You mean except for instantaneous money transfers to anyone. 7 days …. is how long it took to move money from E*trade to my bank account. 3 days … is how long it took to move money between my two bank accounts. 5 seconds is how long it took to move money between my two Eth wallets.

[–] QFTornotQFT@alien.top 1 points 11 months ago

7 days …. is how long it took to move money from E*trade to my bank account.

How about a SWIFT wire getting stuck for 2 weeks - just to be bounced back 200$ short? Happened twice over 5 years. B2B From US to France. Respectable well known banks. No explanation from neither bank. Nobody reimbursed the lost money.

[–] james2020chris@alien.top 1 points 11 months ago

Play Doh has been around since the mid 50's but there's so many other children's toys that it's a shame parents still buy this stuff. Children just need to admit that Play Doh is no fun.

Maybe eth will be around longer than you think because people like using it more than your 10 year old WordPress.

[–] hanniabu@alien.top 1 points 11 months ago (1 children)

Lido's ongoing attack on the network is the only serious concern I currently have.

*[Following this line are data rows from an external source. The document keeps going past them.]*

(* ===== verification/Utf8.v ===== *)
(** * Characters of UTF-8 text

    A Rust [str] is the UTF-8 bytes of its characters. Operations that look at characters (counting,
    trimming, testing for control characters) are defined here on the bytes of each character, as
    the Unicode tables of the standard library have them; the lowercase mapping, a table of its own,
    is a class with the part of it the program relies on. *)

From S2P Require Import Prelude Text.
Local Open Scope N_scope.

(** ** Characters *)

(** A byte that continues a character, [10xxxxxx]. *)
Definition continues (c : ascii) : bool := bool_decide (128 ≤ N_of_ascii c ∧ N_of_ascii c < 192).

(** [str::chars]: the bytes of each character. *)
Fixpoint utf8_chars (l : chars) : list chars :=
  match l with
  | [] => []
  | c :: l' =>
      match utf8_chars l' with
      | (d :: p) :: ps => if continues d then (c :: d :: p) :: ps else [c] :: (d :: p) :: ps
      | ps => [c] :: ps
      end
  end.

(** [chars().count()]. *)
Definition char_count (s : string) : nat := length (utf8_chars (to_chars s)).

(** [char::is_whitespace], the White_Space property. *)
Definition is_whitespace (p : chars) : bool :=
  match N_of_ascii <$> p with
  | [n] => bool_decide ((9 ≤ n ∧ n ≤ 13) ∨ n = 32)
  | [194; n] => bool_decide (n = 133 ∨ n = 160)
  | [225; 154; 128] => true
  | [226; 128; n] => bool_decide ((128 ≤ n ∧ n ≤ 138) ∨ n = 168 ∨ n = 169 ∨ n = 175)
  | [226; 129; 159] => true
  | [227; 128; 128] => true
  | _ => false
  end.

(** [char::is_control], the general category Cc. *)
Definition is_control (p : chars) : bool :=
  match N_of_ascii <$> p with
  | [n] => bool_decide (n < 32 ∨ n = 127)
  | [194; n] => bool_decide (128 ≤ n ∧ n < 160)
  | _ => false
  end.

Fixpoint drop_while {A} (p : A → bool) (l : list A) : list A :=
  match l with
  | [] => []
  | x :: l' => if p x then drop_while p l' else l
  end.

(** [str::trim]. *)
Definition str_trim (s : string) : string :=
  of_chars (mjoin (reverse (drop_while is_whitespace (reverse
    (drop_while is_whitespace (utf8_chars (to_chars s))))))).

(** [str::to_lowercase]: on ASCII text it folds the ASCII letters. *)
Definition is_ascii (s : string) : bool := forallb (fun c => bool_decide (N_of_ascii c < 128)) (to_chars s).

Class Unicode := {
  to_lowercase : string → string;
  to_lowercase_ascii : ∀ s, is_ascii s = true → to_lowercase s = to_ascii_lowercase s;
}.

(** Folding the ASCII letters alone is one such mapping. *)
Definition ascii_unicode : Unicode := {|
  to_lowercase := to_ascii_lowercase;
  to_lowercase_ascii := fun _ _ => eq_refl;
|}.

(** ** Facts *)

Lemma utf8_chars_join l : mjoin (utf8_chars l) = l.
Proof.
  induction l as [|c l IH]; [done|]. simpl. revert IH.
  destruct (utf8_chars l) as [|[|d p] ps]; simpl; intros <-; [done|done|].
  by destruct (continues d).
Qed.

Lemma utf8_chars_nil l : utf8_chars l = [] ↔ l = [].
Proof. split; [|by intros ->]. intros E. by rewrite <-(utf8_chars_join l), E. Qed.

(** ASCII text has one character per byte. *)
Lemma utf8_chars_ascii l :
  Forall (fun c => N_of_ascii c < 128) l → utf8_chars l = (fun c => [c]) <$> l.
Proof.
  induction 1 as [|c l Hc Hl IH]; [done|]. simpl. rewrite IH.
  destruct l as [|d l]; [done|]. simpl. apply Forall_cons_1 in Hl as [Hd _].
  unfold continues. by rewrite bool_decide_eq_false_2 by lia.
Qed.

Lemma is_ascii_Forall s : is_ascii s = true ↔ Forall (fun c => N_of_ascii c < 128) (to_chars s).
Proof.
  unfold is_ascii. rewrite forallb_forall, Forall_forall. setoid_rewrite list_elem_of_In.
  by setoid_rewrite bool_decide_eq_true.
Qed.

Lemma char_count_ascii s : is_ascii s = true → char_count s = length (to_chars s).
Proof.
  intros H%is_ascii_Forall. unfold char_count. rewrite utf8_chars_ascii by done. apply length_fmap.
Qed.

(** ** Bytes that are text *)

(** [std::str::from_utf8]: shortest forms, no surrogates, nothing past U+10FFFF. *)
Definition within (lo hi : N) (b : byte) : bool := bool_decide (lo ≤ Byte.to_N b ∧ Byte.to_N b ≤ hi).
Definition cont_byte : byte → bool := within 128 191.

Definition second_of_three (a b : byte) : bool :=
  let n := Byte.to_N a in
  if decide (n = 224) then within 160 191 b
  else if decide (n = 237) then within 128 159 b
  else cont_byte b.

Definition second_of_four (a b : byte) : bool :=
  let n := Byte.to_N a in
  if decide (n = 240) then within 144 191 b
  else if decide (n = 244) then within 128 143 b
  else cont_byte b.

Fixpoint utf8_valid (l : bytes) : bool :=
  match l with
  | [] => true
  | a :: l1 =>
      if within 0 127 a then utf8_valid l1
      else
        match l1 with
        | [] => false
        | b :: l2 =>
            if within 194 223 a then cont_byte b && utf8_valid l2
            else
              match l2 with
              | [] => false
              | c :: l3 =>
                  if within 224 239 a then second_of_three a b && cont_byte c && utf8_valid l3
                  else
                    match l3 with
                    | [] => false
                    | d :: l4 =>
                        within 240 244 a && second_of_four a b && cont_byte c && cont_byte d && utf8_valid l4
                    end
              end
        end
  end.

Definition from_utf8 (b : bytes) : option string :=
  if utf8_valid b then Some (String.string_of_list_byte b) else None.

Lemma utf8_valid_ascii b : Forall (fun x => Byte.to_N x < 128) b → utf8_valid b = true.
Proof.
  induction 1 as [|x l Hx _ IH]; [done|]. simpl. unfold within.
  by rewrite bool_decide_eq_true_2 by lia.
Qed.

(** [String::from_utf8_lossy]: each longest run that could begin a character but does not make one is
    replaced by U+FFFD. *)
Definition replacement : bytes := [xef; xbf; xbd].

Fixpoint lossy (l : bytes) : bytes :=
  match l with
  | [] => []
  | a :: l1 =>
      if within 0 127 a then a :: lossy l1
      else if within 194 223 a then
        match l1 with
        | b :: l2 => if cont_byte b then a :: b :: lossy l2 else replacement ++ lossy l1
        | [] => replacement
        end
      else if within 224 239 a then
        match l1 with
        | b :: l2 =>
            if second_of_three a b then
              match l2 with
              | c :: l3 => if cont_byte c then a :: b :: c :: lossy l3 else replacement ++ lossy l2
              | [] => replacement
              end
            else replacement ++ lossy l1
        | [] => replacement
        end
      else if within 240 244 a then
        match l1 with
        | b :: l2 =>
            if second_of_four a b then
              match l2 with
              | c :: l3 =>
                  if cont_byte c then
                    match l3 with
                    | d :: l4 => if cont_byte d then a :: b :: c :: d :: lossy l4 else replacement ++ lossy l3
                    | [] => replacement
                    end
                  else replacement ++ lossy l2
              | [] => replacement
              end
            else replacement ++ lossy l1
        | [] => replacement
        end
      else replacement ++ lossy l1
  end.

Definition from_utf8_lossy (b : bytes) : string := String.string_of_list_byte (lossy b).

(** Text is not changed. *)
Lemma lossy_valid s : utf8_valid s = true → lossy s = s.
Proof.
  assert (∀ n l, (length l ≤ n)%nat → utf8_valid l = true → lossy l = l) as H; [|by eapply H].
  induction n as [|n IH]; intros [|a l] Hn; try done; [simpl in Hn; lia|]. simpl in Hn |- *.
  destruct (within 0 127 a); [intros Hv; by rewrite (IH l) by (done || lia)|].
  destruct l as [|b l]; [done|]. simpl in Hn.
  destruct (within 194 223 a). { intros [-> Hv]%andb_true_iff. by rewrite (IH l) by (done || lia). }
  destruct l as [|c l]; [done|]. simpl in Hn.
  destruct (within 224 239 a).
  { intros [[-> ->]%andb_true_iff Hv]%andb_true_iff. by rewrite (IH l) by (done || lia). }
  destruct l as [|d l]; [done|]. simpl in Hn.
  intros [[[[-> ->]%andb_true_iff ->]%andb_true_iff ->]%andb_true_iff Hv]%andb_true_iff.
  by rewrite (IH l) by (done || lia).
Qed.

[–] Swerve99@alien.top 1 points 11 months ago

please everyone use rocketpool at a minimum. say no to LIDO

[–] gitk0@alien.top 1 points 11 months ago

There was a massive amount of despondancy, then excitement as tech built out and then a plateu of emotions and then it all came crashing down.

These days I am out of eth, I feel that its become too centralized and regulated and that the promise of sharding came and went. its not vaporware, but its not delivering on what it should be.

On the other hands, there are otherprojects like INJ and avax that are making the deliverables. This last week, I got a taste of some of the old 2016 fomo feels, and it felt amazing. But more importantly they delivered on subnets and avax is what eth should have been.

Now as far as price action? Who tf knows. Eth has too much of an entrenched ecosystem. But in terms of cost per transactions, as well as scaling, swapping between subnets (shards) integration with dapps and just all around a good experience, eth is just not living up to its competitors. Eth will probably outperform avax in price for a long time, just from its incumbent position. But the tech has moved on. Eth is a zombie walking now. A big zombie to be sure, and one that may never be dethroned, but a zombie nevertheless.

[–] flossraptor@alien.top 1 points 11 months ago

The only thing Ethereum accomplished is becoming superior money. I wish we could say we had another significant use-case.